┌────────
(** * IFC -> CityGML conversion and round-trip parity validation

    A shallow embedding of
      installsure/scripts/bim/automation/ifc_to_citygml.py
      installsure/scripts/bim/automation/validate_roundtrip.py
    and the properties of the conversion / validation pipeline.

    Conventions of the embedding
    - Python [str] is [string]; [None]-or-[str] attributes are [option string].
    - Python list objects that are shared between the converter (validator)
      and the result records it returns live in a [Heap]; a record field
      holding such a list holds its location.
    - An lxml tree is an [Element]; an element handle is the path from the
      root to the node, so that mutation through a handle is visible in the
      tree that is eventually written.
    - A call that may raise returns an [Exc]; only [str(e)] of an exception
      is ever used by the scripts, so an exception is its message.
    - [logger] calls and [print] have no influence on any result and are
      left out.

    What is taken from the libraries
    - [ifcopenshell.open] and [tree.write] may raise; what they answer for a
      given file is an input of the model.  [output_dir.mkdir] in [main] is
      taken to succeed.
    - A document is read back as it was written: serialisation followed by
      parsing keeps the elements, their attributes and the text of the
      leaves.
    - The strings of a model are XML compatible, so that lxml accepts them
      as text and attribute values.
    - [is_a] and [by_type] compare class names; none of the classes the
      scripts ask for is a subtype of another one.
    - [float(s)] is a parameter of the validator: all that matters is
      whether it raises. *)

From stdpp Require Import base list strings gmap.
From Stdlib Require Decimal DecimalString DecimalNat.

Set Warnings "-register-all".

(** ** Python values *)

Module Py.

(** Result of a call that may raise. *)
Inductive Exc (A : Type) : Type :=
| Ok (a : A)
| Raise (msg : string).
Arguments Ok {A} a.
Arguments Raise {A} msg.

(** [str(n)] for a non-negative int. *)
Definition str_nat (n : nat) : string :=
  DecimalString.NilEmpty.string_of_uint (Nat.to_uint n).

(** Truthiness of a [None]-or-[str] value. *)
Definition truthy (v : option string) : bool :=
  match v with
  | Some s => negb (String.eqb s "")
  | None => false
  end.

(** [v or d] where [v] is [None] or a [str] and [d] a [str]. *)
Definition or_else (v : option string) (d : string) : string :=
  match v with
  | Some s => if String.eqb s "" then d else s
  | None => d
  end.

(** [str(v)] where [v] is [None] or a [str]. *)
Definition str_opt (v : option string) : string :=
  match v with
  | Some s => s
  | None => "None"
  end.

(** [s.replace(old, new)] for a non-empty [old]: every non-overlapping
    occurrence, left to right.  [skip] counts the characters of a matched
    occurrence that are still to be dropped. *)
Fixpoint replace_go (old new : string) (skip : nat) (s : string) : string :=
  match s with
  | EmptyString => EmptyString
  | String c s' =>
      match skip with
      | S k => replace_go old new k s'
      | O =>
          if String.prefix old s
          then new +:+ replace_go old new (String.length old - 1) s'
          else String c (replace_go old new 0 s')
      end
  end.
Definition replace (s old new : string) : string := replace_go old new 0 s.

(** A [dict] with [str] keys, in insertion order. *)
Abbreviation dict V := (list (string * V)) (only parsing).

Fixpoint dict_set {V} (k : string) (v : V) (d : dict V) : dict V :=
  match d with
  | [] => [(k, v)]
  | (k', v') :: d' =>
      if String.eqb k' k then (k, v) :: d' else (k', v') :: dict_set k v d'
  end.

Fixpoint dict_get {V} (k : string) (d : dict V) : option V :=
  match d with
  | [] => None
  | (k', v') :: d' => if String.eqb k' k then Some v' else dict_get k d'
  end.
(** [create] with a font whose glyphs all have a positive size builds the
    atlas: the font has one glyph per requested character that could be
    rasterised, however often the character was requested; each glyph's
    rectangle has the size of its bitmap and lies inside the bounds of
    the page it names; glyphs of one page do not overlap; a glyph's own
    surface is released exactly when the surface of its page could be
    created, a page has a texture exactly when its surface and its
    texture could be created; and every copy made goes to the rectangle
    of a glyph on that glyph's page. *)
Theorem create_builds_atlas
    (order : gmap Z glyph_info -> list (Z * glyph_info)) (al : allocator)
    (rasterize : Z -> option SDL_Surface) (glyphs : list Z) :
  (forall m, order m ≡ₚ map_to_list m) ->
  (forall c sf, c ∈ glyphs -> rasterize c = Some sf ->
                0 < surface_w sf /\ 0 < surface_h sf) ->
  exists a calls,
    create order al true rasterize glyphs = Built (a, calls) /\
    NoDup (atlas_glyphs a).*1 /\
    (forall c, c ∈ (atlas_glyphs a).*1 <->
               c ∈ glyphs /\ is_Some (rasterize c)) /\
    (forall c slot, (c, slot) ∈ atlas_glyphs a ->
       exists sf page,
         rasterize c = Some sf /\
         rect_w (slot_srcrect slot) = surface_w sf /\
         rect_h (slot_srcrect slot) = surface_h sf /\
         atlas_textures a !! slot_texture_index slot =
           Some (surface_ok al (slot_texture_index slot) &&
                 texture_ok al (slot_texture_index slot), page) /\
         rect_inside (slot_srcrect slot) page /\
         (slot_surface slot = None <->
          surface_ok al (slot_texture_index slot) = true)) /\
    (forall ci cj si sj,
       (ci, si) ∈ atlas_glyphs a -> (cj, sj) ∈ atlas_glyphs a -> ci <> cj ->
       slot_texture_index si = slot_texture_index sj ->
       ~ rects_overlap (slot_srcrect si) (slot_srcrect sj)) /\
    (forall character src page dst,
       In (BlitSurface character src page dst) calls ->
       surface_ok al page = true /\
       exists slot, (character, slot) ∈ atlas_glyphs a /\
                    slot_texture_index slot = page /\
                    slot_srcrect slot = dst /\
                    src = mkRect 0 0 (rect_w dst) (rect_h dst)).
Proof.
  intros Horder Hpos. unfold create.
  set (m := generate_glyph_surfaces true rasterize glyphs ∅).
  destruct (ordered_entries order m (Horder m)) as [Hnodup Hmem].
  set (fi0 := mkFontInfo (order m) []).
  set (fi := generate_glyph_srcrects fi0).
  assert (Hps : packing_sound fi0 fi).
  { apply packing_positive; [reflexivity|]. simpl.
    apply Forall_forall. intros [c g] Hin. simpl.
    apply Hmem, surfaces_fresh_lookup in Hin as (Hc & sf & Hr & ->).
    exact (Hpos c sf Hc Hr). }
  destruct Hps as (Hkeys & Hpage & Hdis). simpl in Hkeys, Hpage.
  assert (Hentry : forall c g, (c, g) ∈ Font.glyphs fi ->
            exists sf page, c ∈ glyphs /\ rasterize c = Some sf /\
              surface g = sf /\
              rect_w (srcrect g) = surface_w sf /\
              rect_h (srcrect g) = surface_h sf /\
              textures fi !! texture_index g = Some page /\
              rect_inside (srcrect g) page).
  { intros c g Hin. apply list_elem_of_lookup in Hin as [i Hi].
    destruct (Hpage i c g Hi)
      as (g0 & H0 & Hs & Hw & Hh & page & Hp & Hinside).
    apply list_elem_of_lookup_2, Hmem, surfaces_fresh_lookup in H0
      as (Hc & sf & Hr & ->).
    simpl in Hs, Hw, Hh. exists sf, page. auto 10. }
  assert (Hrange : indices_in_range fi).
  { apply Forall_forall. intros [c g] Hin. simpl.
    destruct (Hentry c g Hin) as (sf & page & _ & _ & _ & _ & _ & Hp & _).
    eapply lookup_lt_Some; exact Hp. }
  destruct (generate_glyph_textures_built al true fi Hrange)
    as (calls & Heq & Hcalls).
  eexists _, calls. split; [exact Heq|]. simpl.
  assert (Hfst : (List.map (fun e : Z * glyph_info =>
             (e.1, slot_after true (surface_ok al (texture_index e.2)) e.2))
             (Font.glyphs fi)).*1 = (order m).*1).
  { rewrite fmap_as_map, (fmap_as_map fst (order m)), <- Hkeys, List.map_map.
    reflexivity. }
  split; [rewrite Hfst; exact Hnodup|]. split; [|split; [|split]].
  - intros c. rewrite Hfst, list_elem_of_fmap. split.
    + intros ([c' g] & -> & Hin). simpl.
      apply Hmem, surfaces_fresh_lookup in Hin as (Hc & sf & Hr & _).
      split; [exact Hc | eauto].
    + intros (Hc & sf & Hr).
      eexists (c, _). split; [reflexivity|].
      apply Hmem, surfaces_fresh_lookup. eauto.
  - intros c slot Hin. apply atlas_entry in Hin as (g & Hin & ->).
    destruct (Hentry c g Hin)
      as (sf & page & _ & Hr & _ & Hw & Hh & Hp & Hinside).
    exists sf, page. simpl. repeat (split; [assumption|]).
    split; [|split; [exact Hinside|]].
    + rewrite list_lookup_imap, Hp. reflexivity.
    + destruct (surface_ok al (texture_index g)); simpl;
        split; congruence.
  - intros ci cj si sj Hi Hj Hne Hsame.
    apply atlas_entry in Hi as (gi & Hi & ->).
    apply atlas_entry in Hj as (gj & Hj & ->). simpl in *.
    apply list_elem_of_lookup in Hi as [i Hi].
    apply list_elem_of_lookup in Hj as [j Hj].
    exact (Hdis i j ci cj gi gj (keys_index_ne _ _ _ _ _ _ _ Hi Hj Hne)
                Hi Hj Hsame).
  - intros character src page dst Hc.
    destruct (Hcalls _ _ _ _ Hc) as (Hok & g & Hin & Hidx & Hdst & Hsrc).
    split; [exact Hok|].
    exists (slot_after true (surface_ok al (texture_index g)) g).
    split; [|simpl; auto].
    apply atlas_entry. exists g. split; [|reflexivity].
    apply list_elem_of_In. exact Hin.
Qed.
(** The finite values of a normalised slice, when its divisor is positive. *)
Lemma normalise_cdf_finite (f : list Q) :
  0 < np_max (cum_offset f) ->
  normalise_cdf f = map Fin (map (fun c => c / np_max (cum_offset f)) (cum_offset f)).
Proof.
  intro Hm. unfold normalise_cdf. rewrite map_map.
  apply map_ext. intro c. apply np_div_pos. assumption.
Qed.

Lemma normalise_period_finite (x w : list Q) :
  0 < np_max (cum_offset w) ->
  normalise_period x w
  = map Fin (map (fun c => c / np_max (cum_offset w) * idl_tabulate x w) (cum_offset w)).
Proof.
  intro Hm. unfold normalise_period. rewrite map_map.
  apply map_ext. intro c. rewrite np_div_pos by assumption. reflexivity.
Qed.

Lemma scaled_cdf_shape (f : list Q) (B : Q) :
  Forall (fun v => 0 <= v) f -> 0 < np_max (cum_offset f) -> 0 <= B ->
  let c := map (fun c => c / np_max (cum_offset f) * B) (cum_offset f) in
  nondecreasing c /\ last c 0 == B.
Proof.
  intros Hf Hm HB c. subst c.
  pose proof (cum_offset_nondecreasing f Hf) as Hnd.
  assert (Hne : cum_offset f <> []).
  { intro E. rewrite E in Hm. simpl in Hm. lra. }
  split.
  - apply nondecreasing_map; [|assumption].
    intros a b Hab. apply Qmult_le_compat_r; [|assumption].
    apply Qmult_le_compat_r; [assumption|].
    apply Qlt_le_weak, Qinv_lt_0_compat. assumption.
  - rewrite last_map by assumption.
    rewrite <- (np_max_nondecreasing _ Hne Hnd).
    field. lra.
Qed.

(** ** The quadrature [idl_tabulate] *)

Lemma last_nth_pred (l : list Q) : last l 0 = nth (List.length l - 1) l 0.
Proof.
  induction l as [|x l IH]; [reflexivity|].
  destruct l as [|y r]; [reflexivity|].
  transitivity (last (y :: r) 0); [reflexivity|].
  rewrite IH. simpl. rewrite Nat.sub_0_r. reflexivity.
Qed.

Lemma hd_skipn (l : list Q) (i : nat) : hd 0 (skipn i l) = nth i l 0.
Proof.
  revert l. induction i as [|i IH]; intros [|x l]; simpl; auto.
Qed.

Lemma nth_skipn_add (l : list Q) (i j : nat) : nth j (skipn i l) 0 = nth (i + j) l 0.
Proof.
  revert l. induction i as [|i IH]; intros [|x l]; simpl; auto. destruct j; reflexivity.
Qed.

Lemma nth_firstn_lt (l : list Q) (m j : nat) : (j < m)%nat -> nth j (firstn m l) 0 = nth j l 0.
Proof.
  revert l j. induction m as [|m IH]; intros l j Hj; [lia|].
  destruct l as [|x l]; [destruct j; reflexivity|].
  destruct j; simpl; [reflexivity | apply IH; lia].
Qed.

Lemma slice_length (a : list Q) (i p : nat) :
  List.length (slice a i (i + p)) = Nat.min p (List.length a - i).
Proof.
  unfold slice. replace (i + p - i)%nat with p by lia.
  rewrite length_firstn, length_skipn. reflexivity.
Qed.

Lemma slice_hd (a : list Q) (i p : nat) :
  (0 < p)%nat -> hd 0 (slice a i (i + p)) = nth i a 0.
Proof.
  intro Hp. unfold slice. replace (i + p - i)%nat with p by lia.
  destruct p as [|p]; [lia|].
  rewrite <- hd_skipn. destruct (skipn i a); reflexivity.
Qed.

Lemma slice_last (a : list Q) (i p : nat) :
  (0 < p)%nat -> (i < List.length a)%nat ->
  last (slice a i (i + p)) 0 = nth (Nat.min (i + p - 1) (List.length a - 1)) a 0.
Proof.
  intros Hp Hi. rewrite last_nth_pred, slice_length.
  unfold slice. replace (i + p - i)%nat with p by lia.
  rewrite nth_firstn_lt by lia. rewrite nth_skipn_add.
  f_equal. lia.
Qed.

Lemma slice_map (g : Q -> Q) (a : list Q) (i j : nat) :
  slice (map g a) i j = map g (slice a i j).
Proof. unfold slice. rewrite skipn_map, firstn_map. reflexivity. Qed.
└────────
Everything above from the line containing "normalise_cdf f = map" through the line containing "Lemma scaled_cdf_shape (f" must be copied exactly. Nothing outside that range belongs in the answer.

  normalise_cdf f = map Fin (map (fun c => c / np_max (cum_offset f)) (cum_offset f)).
Proof.
  intro Hm. unfold normalise_cdf. rewrite map_map.
  apply map_ext. intro c. apply np_div_pos. assumption.
Qed.

Lemma normalise_period_finite (x w : list Q) :
  0 < np_max (cum_offset w) ->
  normalise_period x w
  = map Fin (map (fun c => c / np_max (cum_offset w) * idl_tabulate x w) (cum_offset w)).
Proof.
  intro Hm. unfold normalise_period. rewrite map_map.
  apply map_ext. intro c. rewrite np_div_pos by assumption. reflexivity.
Qed.

Lemma scaled_cdf_shape (f : list Q) (B : Q) :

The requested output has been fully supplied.